L'action du Fonds, sans tenir compte d'aucun des crédits d'impôt, a enregistré un rendement annualisé de 3,8% au cours des 7 dernières années.

Une chose demeure toutefois: le Fonds FTQ va perdre de son rayonnement sur le plan du financement des entreprises québécoises à partir de 2015.

«On va noter une diminution des nouvelles cotisations à partir de 2015, lorsque le crédit fédéral sera rabaissé une première fois, et des baisses subséquentes jusqu'en 2018», souligne Pierre Lefebvre, associé chez KPMG-SECOR.

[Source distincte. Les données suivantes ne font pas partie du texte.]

(** A loop whose pattern begins with a dollar sign and whose resolver always
    returns a text without dollar sign ends within as many turns as the
    working text has dollar signs. *)
Lemma drain_terminates (W : Type) (p : Processor W) (l agentId : string) :
  literal (regex p) = String "$" l ->
  (forall prompt m w,
     exists r w' t,
       handler p agentId prompt m w = Normal r w' /\
       ProcessorResult.replacementText r = Some t /\
       dollar_free t = true) ->
  forall (fuel : nat) (s : string) (imgs : option (list string)) (w : W),
    count_dollar s <= fuel ->
    exists st' w',
      drain fuel p agentId
        {| working := s; lastIndex := 0; collected := imgs |} w
      = Normal st' w' /\
      lastIndex st' = 0 /\
      count_dollar (working st') <= count_dollar s /\
      occurs (regex p) (working st') = false.
Proof.
  intros Hl Hh. induction fuel as [|fuel IH]; intros s imgs w Hfuel.
  - destruct (exec (regex p) 0 s) as [[m|] li] eqn:He.
    + destruct (exec_first_occurrence _ _ _ _ He) as (_ & _ & Hs).
      pose proof (matched_has_dollar _ _ _ _ _ Hl He) as Hone.
      rewrite Hs in Hfuel. rewrite !count_dollar_append in Hfuel. lia.
    + destruct (exec_none _ _ _ He) as [-> Hocc].
      eexists _, w. cbn [drain lastIndex working]. rewrite He.
      repeat split; [reflexivity | exact Hocc].
  - destruct (exec (regex p) 0 s) as [[m|] li] eqn:He.
    + destruct (Hh s m w) as (r & w1 & t & Hr & Ht & Hfree).
      destruct (apply_result_fewer_dollars W p l s imgs m li r t
                  Hl He Ht Hfree) as [Hlt H0].
      remember (apply_result
                  {| working := s; lastIndex := 0; collected := imgs |}
                  (matched m) li r) as st1 eqn:Est1.
      destruct st1 as [s1 li1 imgs1]. cbn [working lastIndex] in Hlt, H0.
      subst li1.
      destruct (IH s1 imgs1 w1) as (st' & w' & Hrun & Hli & Hcount & Hocc);
        [lia|].
      exists st', w'. erewrite drain_step; [|exact He|exact Hr].
      rewrite <- Est1. repeat split; try assumption. lia.
    + destruct (exec_none _ _ _ He) as [-> Hocc].
      eexists _, w. cbn [drain lastIndex working]. rewrite He.
      repeat split; [reflexivity | exact Hocc].
Qed.

Lemma SCREEN_64_handler_dollar_free (W : Type) (env : Providers W)
  (agentId prompt : string) (m : RegExpExecArray) (w : W) :
  (forall w, startScreenCapture env w <> Timeout) ->
  (forall w, captureScreenImage env w <> Timeout) ->
  exists r w' t,
    SCREEN_64_handler env agentId prompt m w = Normal r w' /\
    ProcessorResult.replacementText r = Some t /\ dollar_free t = true.
Proof.
  intros Hs Hc. run_handler.
  destruct (startScreenCapture env w) as [[|] w1|e w1|] eqn:E1; cbn [negb];
    [ | do 3 eexists; repeat split; reflexivity ..
      | now apply Hs in E1 ].
  destruct (captureScreenImage env w1) as [[image|] w2|e w2|] eqn:E2;
    [ | do 3 eexists; repeat split; reflexivity ..
      | now apply Hc in E2 ].
  destruct (truthy image);
    [destruct (test_anchored_plus base64_class image); cbn [negb]|];
    do 3 eexists; repeat split; reflexivity.
Qed.

Lemma SCREEN_OCR_handler_dollar_free (W : Type) (env : Providers W)
  (agentId prompt : string) (m : RegExpExecArray) (w : W) :
  never_hangs env -> texts_dollar_free env ->
  exists r w' t,
    SCREEN_OCR_handler env agentId prompt m w = Normal r w' /\
    ProcessorResult.replacementText r = Some t /\ dollar_free t = true.
Proof.
  intros (Hs & Ho & _) [Hfree _]. run_handler.
  destruct (startScreenCapture env w) as [[|] w1|e w1|] eqn:E1; cbn [negb];
    [ | do 3 eexists; repeat split; reflexivity ..
      | now apply Hs in E1 ].
  destruct (captureFrameAndOCR env w1) as [r w2|e w2|] eqn:E2;
    [ | do 3 eexists; repeat split; reflexivity
      | now apply Ho in E2 ].
  destruct (success r && truthy_value (text r)) eqn:E;
    [|do 3 eexists; repeat split; reflexivity].
  apply andb_true_iff in E as [_ E].
  destruct (text r) as [t|] eqn:Et; [|discriminate E].
  exists {| ProcessorResult.replacementText := Some t;
            ProcessorResult.images := None |}, w2, t.
  repeat split. exact (Hfree _ _ _ _ E2 Et).
Qed.
Lemma DeepCopy_spec c st :
  st ⊆ (DeepCopy c st).2 ∧
  reach (DeepCopy c st).2 (DeepCopy c st).1 ⊆ dom (DeepCopy c st).2 ∖ dom st ∧
  fields (DeepCopy c st).1 = fields c.
Proof.
  unfold DeepCopy, reach. destruct (conversion c) as [l|] eqn:Hc.
  - destruct (copyConversion_spec st l) as [Hsub Hnew].
    destruct (copyConversion st l) as [[l'|] st1]; simpl in *.
    + split; [done|]. split; [by apply Hnew|done].
    + split; [done|]. split; [set_solver|done].
  - simpl. rewrite Hc. split; [done|]. split; [set_solver|done].
Qed.

(** *** Reading through a larger store *)

Lemma loadClientConfig_extend st st' l :
  st ⊆ st' → reachClientConfig st l ⊆ dom st →
  loadClientConfig st' l = loadClientConfig st l.
Proof.
  intros Hsub Hclosed. unfold loadClientConfig, reachClientConfig in *.
  rewrite (lookup_allocated st st' l Hsub) by set_solver.
  destruct (st !! l) as [[|url [ls|] ca| | ]|]; try done.
  simpl. unfold loadService. by rewrite (lookup_allocated st st' ls Hsub) by set_solver.
Qed.

Lemma loadWebhook_extend st st' l :
  st ⊆ st' → reachWebhook st l ⊆ dom st → loadWebhook st' l = loadWebhook st l.
Proof.
  intros Hsub Hclosed. unfold loadWebhook, reachWebhook in *.
  rewrite (lookup_allocated st st' l Hsub) by set_solver.
  destruct (st !! l) as [[| |[lcc|] versions| ]|]; try done.
  simpl. by rewrite (loadClientConfig_extend st st' lcc Hsub) by set_solver.
Qed.

Lemma loadConversion_extend st st' l :
  st ⊆ st' → reachConversion st l ⊆ dom st → loadConversion st' l = loadConversion st l.
Proof.
  intros Hsub Hclosed. unfold loadConversion, reachConversion in *.
  rewrite (lookup_allocated st st' l Hsub) by set_solver.
  destruct (st !! l) as [[| | |strategy [lw|]]|]; try done.
  simpl. by rewrite (loadWebhook_extend st st' lw Hsub) by set_solver.
Qed.

(** A struct whose pointers all lead to objects of the store reads the same
    in any larger store. *)
Lemma load_extend st st' c :
  st ⊆ st' → reach st c ⊆ dom st → load st' c = load st c.
Proof.
  intros Hsub Hclosed. unfold load, reach in *.
  destruct (conversion c) as [l|]; [|done]. simpl.
  by rewrite (loadConversion_extend st st' l Hsub Hclosed).
Qed.

(** *** What the assignments of the comparators change *)

Section CABundle.
Context (st : Store) (lcc : loc) (url : option string) (service : option loc)
        (caBundle : option (list byte)).
Hypothesis at_lcc : st !! lcc = Some (CClientConfig url service caBundle).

Selon les simulations réalisées par la firme, le Fonds de solidarité devrait récolter à partir de 2018 la moitié moins de souscriptions annuelles qu'aujourd'hui, soit environ 350 millions par année.

Même avec une diminution des souscriptions, le modèle opérationnel du Fonds FTQ reste viable. Par contre, le Fonds devra réduire ses nouveaux investissements et, donc, son soutien au développement économique du Québec, prévoit l'analyse.

Le fait de perdre le crédit d'impôt fédéral devait aussi amener le Fonds à réduire ses investissements en capital de risque pour privilégier le capital de développement.

En définitive, l'abolition du crédit d'impôt fédéral ne marquera pas la fin du Fonds FTQ ni celle de Fondaction, mais elle va entraîner une hausse d'impôt de 425$ pour l'épargnant moyen qui investit 2830$ par année dans les fonds de travailleurs en vue de sa retraite.